Siyasal İslam uygulamalarının Türkiye’de rağbet görmesi ile fundamentalist yaklaşımların dünyada (özellikle de Müslüman nüfusun baskın olduğu ülkelerde) yaygınlaşması aşağı yukarı aynı yıllara (geçen yüzyılın son çeyreğine) denk gelmektedir. Bu denk gelmenin tesadüfi olduğu söylenemez. Bunu dünyanın değişik bölgelerine yönelik, güçlü devletlerce icra edilen toplum mühendisliği çalışmalarının bir sonucu olarak da görmek mümkün olabilir. (Bu açıkçası biraz da komplo teorileri kapsamına giren ayrı bir inceleme konusu olduğundan sadece temas edip geçiyorum.)
Bu süreç içerisinde, Türkiye’de “Millî Görüş” hareketi ya da bir başkası (özel adı ne olursa olsun) siyaseten benimsenen yöntemlerin genel adlandırması Türkiye’deki siyasal atmosfer açısından “Siyasal İslam” şeklinde belirginleşmiştir.
Erdoğan’ın “Millî Görüş” çizgisinde başlayan siyaset hayatı, parti teşkilatları, yerel yönetimler ve siyasal liderlik çizgisindeki yükselişle birlikte bir dönüşümü de bünyesinde barındırmıştır. Bu dönüşüm ideolojik olmaktan ziyade pragmatik bir seyir izlemiştir denebilir. Bunu daha iyi anlayabilmek için “kadrolaşma” meselesine kısaca bir göz atmakta yarar var.

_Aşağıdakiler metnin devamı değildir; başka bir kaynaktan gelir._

(** * Gocl kernel dispatch: a shallow embedding of [gocl/gocl-kernel.c]

    The development follows the C file: machine integers are [Z] with their
    wrap-around written out, GObject instances live in a store indexed by
    address, and every function that touches the store, the OpenCL driver or
    the GLib log is a computation in a small state monad. *)

From Stdlib Require Import ZArith Lia String.
From stdpp Require Import base option list gmap strings.

Local Open Scope Z_scope.

(** ** Machine integers and native handles *)

Abbreviation ptr := positive.

Definition cl_int := Z.
Definition cl_handle := Z.

Definition CL_SUCCESS : cl_int := 0.

Definition G_MAXSIZE : Z := 2 ^ 64 - 1.

Definition to_gsize (z : Z) : Z := z mod 2 ^ 64.
Definition to_guint (z : Z) : Z := z mod 2 ^ 32.

Definition sizeof_gsize : nat := 8.
Definition sizeof_cl_uint : Z := 4.
Definition sizeof_cl_float : Z := 4.
Definition sizeof_cl_mem : Z := 8.

(** ** Raw memory under a [WorkSize]

    [typedef gsize WorkSize[3]]: three [gsize] slots, kept as a list that is
    read and written by index.  [memset] works on the bytes underneath, so
    the slots are laid out (little-endian, [sizeof_gsize] bytes each) when
    it is applied. *)

Fixpoint gsize_to_bytes_aux (n : nat) (v : Z) : list Z :=
  match n with
  | O => []
  | S n' => Z.land v 255 :: gsize_to_bytes_aux n' (Z.shiftr v 8)
  end.

Definition gsize_to_bytes (v : Z) : list Z := gsize_to_bytes_aux sizeof_gsize v.

Fixpoint gsize_of_bytes (bs : list Z) : Z :=
  match bs with
  | [] => 0
  | b :: rest => Z.lor b (Z.shiftl (gsize_of_bytes rest) 8)
  end.

Definition WorkSize_to_bytes (ws : list Z) : list Z :=
  concat (map gsize_to_bytes ws).

Fixpoint WorkSize_of_bytes (slots : nat) (bs : list Z) : list Z :=
  match slots with
  | O => []
  | S slots' =>
      gsize_of_bytes (take sizeof_gsize bs)
        :: WorkSize_of_bytes slots' (drop sizeof_gsize bs)
  end.

(** [memset (s, c, n)]: the first [n] bytes of [s] become [(unsigned char) c]. *)
Definition memset (s : list Z) (c : Z) (n : nat) : list Z :=
  replicate (Nat.min n (length s)) (c mod 256) ++ drop n s.

Definition memset_WorkSize (ws : list Z) (c : Z) (n : nat) : list Z :=
  WorkSize_of_bytes (length ws) (memset (WorkSize_to_bytes ws) c n).

(** ** Objects *)

Record GError := { code : Z; message : string }.

(** [struct _GoclKernelPrivate] *)
Record GoclKernelPrivate := {
  kernel : cl_handle;
  name : string;
  program : option ptr;
  global_work_size : list Z;
  local_work_size : list Z;
  work_dim : Z
}.

Definition set_kernel (v : cl_handle) (p : GoclKernelPrivate) :=
  {| kernel := v; name := name p; program := program p;
     global_work_size := global_work_size p;
     local_work_size := local_work_size p; work_dim := work_dim p |}.

Definition set_name (v : string) (p : GoclKernelPrivate) :=
  {| kernel := kernel p; name := v; program := program p;
     global_work_size := global_work_size p;
     local_work_size := local_work_size p; work_dim := work_dim p |}.

Definition set_program (v : option ptr) (p : GoclKernelPrivate) :=
  {| kernel := kernel p; name := name p; program := v;
     global_work_size := global_work_size p;
     local_work_size := local_work_size p; work_dim := work_dim p |}.

Definition set_global (v : list Z) (p : GoclKernelPrivate) :=
  {| kernel := kernel p; name := name p; program := program p;
     global_work_size := v;
     local_work_size := local_work_size p; work_dim := work_dim p |}.

Definition set_local (v : list Z) (p : GoclKernelPrivate) :=
  {| kernel := kernel p; name := name p; program := program p;
     global_work_size := global_work_size p;
     local_work_size := v; work_dim := work_dim p |}.

Definition set_work_dim (v : Z) (p : GoclKernelPrivate) :=
  {| kernel := kernel p; name := name p; program := program p;
     global_work_size := global_work_size p;
     local_work_size := local_work_size p; work_dim := v |}.

(** The memory GObject hands to an instance initialiser is zero-filled. *)
Definition GoclKernelPrivate_zeroed : GoclKernelPrivate :=
  {| kernel := 0; name := EmptyString; program := None;
     global_work_size := [0; 0; 0];
     local_work_size := [0; 0; 0]; work_dim := 0 |}.

(** Modelled from the spec: [gocl-event.c] is not among the sources.  A
    CompletionToken has an outcome state (Pending, Resolved-Success or
    Resolved-Error with its error detail), a reference to its queue, the
    native completion handle registered with it (0 while there is none), an
    optional resolver and a snapshot of the dependency list it was created
    with (spec, section 3). *)
Inductive Outcome :=
  | Pending
  | ResolvedSuccess
  | ResolvedError (e : GError).

(** Modelled from the spec: the resolver entry points a token can hold.  The
    sources never attach one themselves; the only resolver a token carries is
    the one it is created with, and the spec's failure semantics (section
    4.1: the token is synthesized into Resolved-Error by invoking its
    resolver inline) make that one the entry point that performs the
    resolution. *)
Inductive GoclEventResolverFunc :=
  | gocl_event_resolve.

(** Modelled from the spec: the attributes of a CompletionToken (section 3);
    [gocl-event.c] is not among the sources. *)
Record GoclEventPrivate := {
  ev_state : Outcome;
  ev_queue : option ptr;
  ev_event : cl_handle;
  ev_resolver_func : option GoclEventResolverFunc;
  ev_event_wait_list : list ptr
}.

Definition set_ev_state (v : Outcome) (e : GoclEventPrivate) :=
  {| ev_state := v; ev_queue := ev_queue e; ev_event := ev_event e;
     ev_resolver_func := ev_resolver_func e;
     ev_event_wait_list := ev_event_wait_list e |}.

Definition set_ev_resolver_func (v : option GoclEventResolverFunc)
    (e : GoclEventPrivate) :=
  {| ev_state := ev_state e; ev_queue := ev_queue e; ev_event := ev_event e;
     ev_resolver_func := v;
     ev_event_wait_list := ev_event_wait_list e |}.

Definition set_ev_event_wait_list (v : list ptr) (e : GoclEventPrivate) :=
  {| ev_state := ev_state e; ev_queue := ev_queue e; ev_event := ev_event e;
     ev_resolver_func := ev_resolver_func e;
     ev_event_wait_list := v |}.

(** The instances the kernel code handles, by class. *)
Inductive GObject :=
  | GoclKernel (priv : GoclKernelPrivate)
  | GoclDevice (default_queue : option ptr)
  | GoclQueue (queue : cl_handle)
  | GoclEvent (priv : GoclEventPrivate)
  | GoclProgram (prog : cl_handle)
  | GoclBuffer (buf : cl_handle).

(** ** The OpenCL driver

    Every call into the driver is recorded with the arguments it was given.
    A [NULL] array argument is [None]. *)
Inductive ArgValue :=
  | ArgHost (address : Z)
  | ArgMem (mem : cl_handle).

Inductive NativeCall :=
  | clCreateKernel (prog : cl_handle) (kernel_name : string)
  | clSetKernelArg (k : cl_handle) (arg_index : Z) (arg_size : Z)
      (arg_value : ArgValue)
  | clEnqueueNDRangeKernel (command_queue : cl_handle) (k : cl_handle)
      (dim : Z) (global_work_offset : option (list Z))
      (global_size : option (list Z)) (local_size : option (list Z))
      (num_events_in_wait_list : Z)
      (wait_list : option (list cl_handle))
  | clWaitForEvents (num_events : Z) (event_list : list cl_handle)
  | clReleaseEvent (event : cl_handle)
  | clReleaseKernel (k : cl_handle).

(** Property values and the property ids of the kernel class. *)
Inductive GValue :=
  | GValueObject (o : option ptr)
  | GValueString (s : string).

Definition g_value_dup_object (value : GValue) : option ptr :=
  match value with GValueObject o => o | GValueString _ => None end.

Definition g_value_dup_string (value : GValue) : string :=
  match value with GValueString s => s | GValueObject _ => EmptyString end.

Definition PROP_0 : Z := 0.
Definition PROP_PROGRAM : Z := 1.
Definition PROP_NAME : Z := 2.

(** ** The state of the process

    Everything the code does to the outside is appended to one trace, in
    program order: calls into the driver, failed [g_return_if_fail] checks,
    invocations of a resolver, deferred unrefs. *)

Inductive Effect :=
  | Native (c : NativeCall)
  | Critical (check : string)
  | Warning (text : string)
  | ResolverCall (f : GoclEventResolverFunc) (self : option ptr)
      (error : option GError)
  | NullCall
  | IdleUnref (p : ptr)
  | Unref (object : ptr).

Record World := {
  objects : gmap positive GObject;
  trace : list Effect;
  gocl_error : option GError
}.

Definition set_objects (v : gmap positive GObject) (w : World) :=
  {| objects := v; trace := trace w; gocl_error := gocl_error w |}.

Definition set_trace (v : list Effect) (w : World) :=
  {| objects := objects w; trace := v; gocl_error := gocl_error w |}.

Definition set_gocl_error (v : option GError) (w : World) :=
  {| objects := objects w; trace := trace w; gocl_error := v |}.

(** ** The monad *)

Definition M (A : Type) : Type := World -> A * World.

#[global] Instance M_ret : MRet M := fun A a w => (a, w).

#[global] Instance M_bind : MBind M :=
  fun A B k c w => let (a, w') := c w in k a w'.

Definition emit (e : Effect) : M unit :=
  fun w => (tt, set_trace (trace w ++ [e]) w).

Definition g_critical (check : string) : M unit := emit (Critical check).

Definition lookup_object (p : option ptr) : M (option GObject) :=
  fun w => (match p with Some a => objects w !! a | None => None end, w).

Definition store_object (p : ptr) (o : GObject) : M unit :=
  fun w => (tt, set_objects (<[p := o]> (objects w)) w).

Definition modify_objects_delete (p : ptr) : M unit :=
  fun w => (tt, set_objects (delete p (objects w)) w).

(** [g_object_new]: a fresh address for the new instance. *)
Definition g_object_alloc (o : GObject) : M ptr :=
  fun w => let p := fresh (dom (objects w)) in
           (p, set_objects (<[p := o]> (objects w)) w).

(** ** Class checks and accessors of the collaborators *)

Definition GOCL_IS_KERNEL (self : option ptr) : M (option GoclKernelPrivate) :=
  o ← lookup_object self;
  mret (match o with Some (GoclKernel priv) => Some priv | _ => None end).

Definition GOCL_IS_DEVICE (device : option ptr) : M bool :=
  o ← lookup_object device;
  mret (match o with Some (GoclDevice _) => true | _ => false end).

Definition GOCL_IS_EVENT (self : option ptr) : M (option GoclEventPrivate) :=
  o ← lookup_object self;
  mret (match o with Some (GoclEvent priv) => Some priv | _ => None end).

(** [g_object_unref]: a handle that is no instance fails the [G_IS_OBJECT]
    check; on an instance one reference is given up, which the trace
    records.  The store does not count references (taking one, as
    [g_value_dup_object] does, leaves it as it is), so it cannot show the
    object going away when the reference given up was the last. *)
Definition g_object_unref (object : option ptr) : M unit :=
  o ← lookup_object object;
  match object, o with
  | Some p, Some _ => emit (Unref p)
  | _, _ => g_critical "G_IS_OBJECT (object)"
  end.

(** [self->priv->field = v] on a kernel instance. *)
Definition update_kernel (self : option ptr)
    (f : GoclKernelPrivate -> GoclKernelPrivate) : M unit :=
  o ← lookup_object self;
  match self, o with
  | Some p, Some (GoclKernel priv) => store_object p (GoclKernel (f priv))
  | _, _ => mret tt
  end.

Definition update_event (self : option ptr)
    (f : GoclEventPrivate -> GoclEventPrivate) : M unit :=
  o ← lookup_object self;
  match self, o with
  | Some p, Some (GoclEvent priv) => store_object p (GoclEvent (f priv))
  | _, _ => mret tt
  end.
(** [ToBoolean]; [None] stands for [undefined]. *)
Definition ToBoolean (v : value) : bool :=
  match v with
  | JNull => false
  | JBool b => b
  | JNum m _ => negb (Z.eqb m 0)
  | JStr s => match s with [] => false | _ => true end
  | JArr _ | JObj _ => true
  end.

Definition truthy (o : option value) : bool :=
  match o with Some v => ToBoolean v | None => false end.

(** [typeof v === 'object'] *)
Definition typeof_object (v : value) : bool :=
  match v with
  | JNull | JArr _ | JObj _ => true
  | _ => false
  end.

Fixpoint lookup (k : jsstring) (o : props) : option value :=
  match o with
  | [] => None
  | (k', v) :: o' => if JsString.eqb k k' then Some v else lookup k o'
  end.

Definition keys (o : props) : list jsstring := map fst o.

(** Index keys ["0"], ["1"], ... of an array or string of length [n]. *)
Definition index_keys (n : nat) : list jsstring := map of_nat (seq 0 n).

(** [Object.entries(v)] for a value that is not [null] (both call sites
    test that first): own enumerable string-keyed properties, in order. *)
Definition Object_entries (v : value) : props :=
  match v with
  | JObj o => o
  | JArr xs => combine (index_keys (List.length xs)) xs
  | JStr s => combine (index_keys (List.length s)) (map (fun c => JStr [c]) s)
  | JNull | JBool _ | JNum _ _ => []
  end.

(** [v[k]] for a key that no builtin prototype defines (the program reads
    [error], [en] and [zh] only); [None] is [undefined]. *)
Definition Get (v : value) (k : jsstring) : option value :=
  lookup k (Object_entries v).
(** X6: for a non-empty device group, an error that the expression
    generator raises comes out of [gpuscan_codegen_quals] as it is; and
    when the first used parameter that is not a [Const] or a [Param] of a
    device type is no [Const] and no [Param] at all, the error is
    "unexpected node: " followed by the text of that node. *)
Theorem gpuscan_codegen_quals_raises dev_quals context0 :
  dev_quals <> [] ->
  (forall e,
      pgstrom_codegen_expression dev_quals context_zero = Raise e ->
      gpuscan_codegen_quals dev_quals context0 = Raise e)
  /\ (forall expr_code context good node rest,
        pgstrom_codegen_expression dev_quals context_zero
          = OK (expr_code, context) ->
        used_params context = (good ++ node :: rest)%list ->
        Forall param_has_devtype good ->
        param_type node = None ->
        gpuscan_codegen_quals dev_quals context0
        = elog ("unexpected node: " +:+ nodeToString node)).
Proof.
  intros Hne. destruct dev_quals as [|rinfo dev_quals]; [done|].
  unfold gpuscan_codegen_quals. split.
  - by intros e ->.
  - intros expr_code context good node rest -> Hparams Hgood Hnode.
    cbn [mbind Result_bind]. rewrite Hparams.
    by rewrite (put_param_defs_unexpected _ _ _ Hgood Hnode).
Qed.

(** X7: for a non-empty device group [gpuscan_codegen_quals] returns a
    source exactly when the expression generator returns, every used
    parameter is a [Const] or a [Param] of a type the device knows, and
    every used variable is of such a type. *)
Theorem gpuscan_codegen_quals_succeeds dev_quals context0 :
  dev_quals <> [] ->
  (exists kern_source context,
      gpuscan_codegen_quals dev_quals context0 = OK (kern_source, context))
  <-> (exists expr_code context,
         pgstrom_codegen_expression dev_quals context_zero
           = OK (expr_code, context)
         /\ Forall param_has_devtype (used_params context)
         /\ Forall var_has_devtype (used_vars context)).
Proof.
  intros Hne. split.
  - intros (kern_source & context & Hrun).
    unfold gpuscan_codegen_quals in Hrun.
    destruct dev_quals as [|rinfo dev_quals]; [done|].
    destruct (pgstrom_codegen_expression _ _) as [[expr_code ctx]|e];
      cbn [mbind Result_bind] in Hrun; [|done].
    destruct (put_param_defs _ _ _) as [str1|e] eqn:Hp;
      cbn [mbind Result_bind] in Hrun; [|done].
    destruct (put_var_defs _ _ _) as [str2|e] eqn:Hv;
      cbn [mbind Result_bind] in Hrun; [|done].
    exists expr_code, ctx. split_and!; [done|..].
    + by eapply put_param_defs_ok.
    + by eapply put_var_defs_ok.
  - intros (expr_code & context & Hexpr & Hparams & Hvars).
    eexists _, _. by apply codegen_quals_source.
Qed.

Siyasal İslam uygulamalarında yaygın bir biçimde, toplumu yukardan aşağıya doğru dönüştürme anlayışı hakimdi. Geçmişte, bürokrasi ve memuriyet kadrolarında yeterli elemana sahip olunmamasından ve bir an önce siyasal hedeflerin gerçekleştirilmesi arzusundan kaynaklanan bu tutum Siyasal İslamcılar açısından gayet makul idi. Fakat bugün bu anlayış değişmiştir. Zira Siyasal İslamcılar artık iyi-kötü belli oranda bir kadroya eriştiklerini düşünmekteler ve pragmatik politikalarının bir gereği olarak kendilerine yakın gördükleri kesimlerle ittifaklar kurarak bu kadro meselesini çözmenin pratik yollarını bulabilmektedirler. Liyakat esas alınmadığından ötürü de kadroların hızla doldurulmasında sorun yaşanmamaktadır.
Dün tepeden inmeci bir yöntemle gerçekleştirilmeye çalışılan “İslamlaştırma” bugün artık Olivier Roy’a göre farklı bir biçimde uygulanmakta: “Yeni-fundamentalistler toplumu artık devlet yoluyla değil, aşağıdan yukarıya yeniden İslamileştirmeye çalışıyorlar.”[i] Tabii burada bahsi geçen “İslamileştirme” tabirini dinsel anlamı ile değil, Siyasal İslamcıların pragmatik politikalarına hizmet eden politik bir ifade olarak okumak gerekiyor.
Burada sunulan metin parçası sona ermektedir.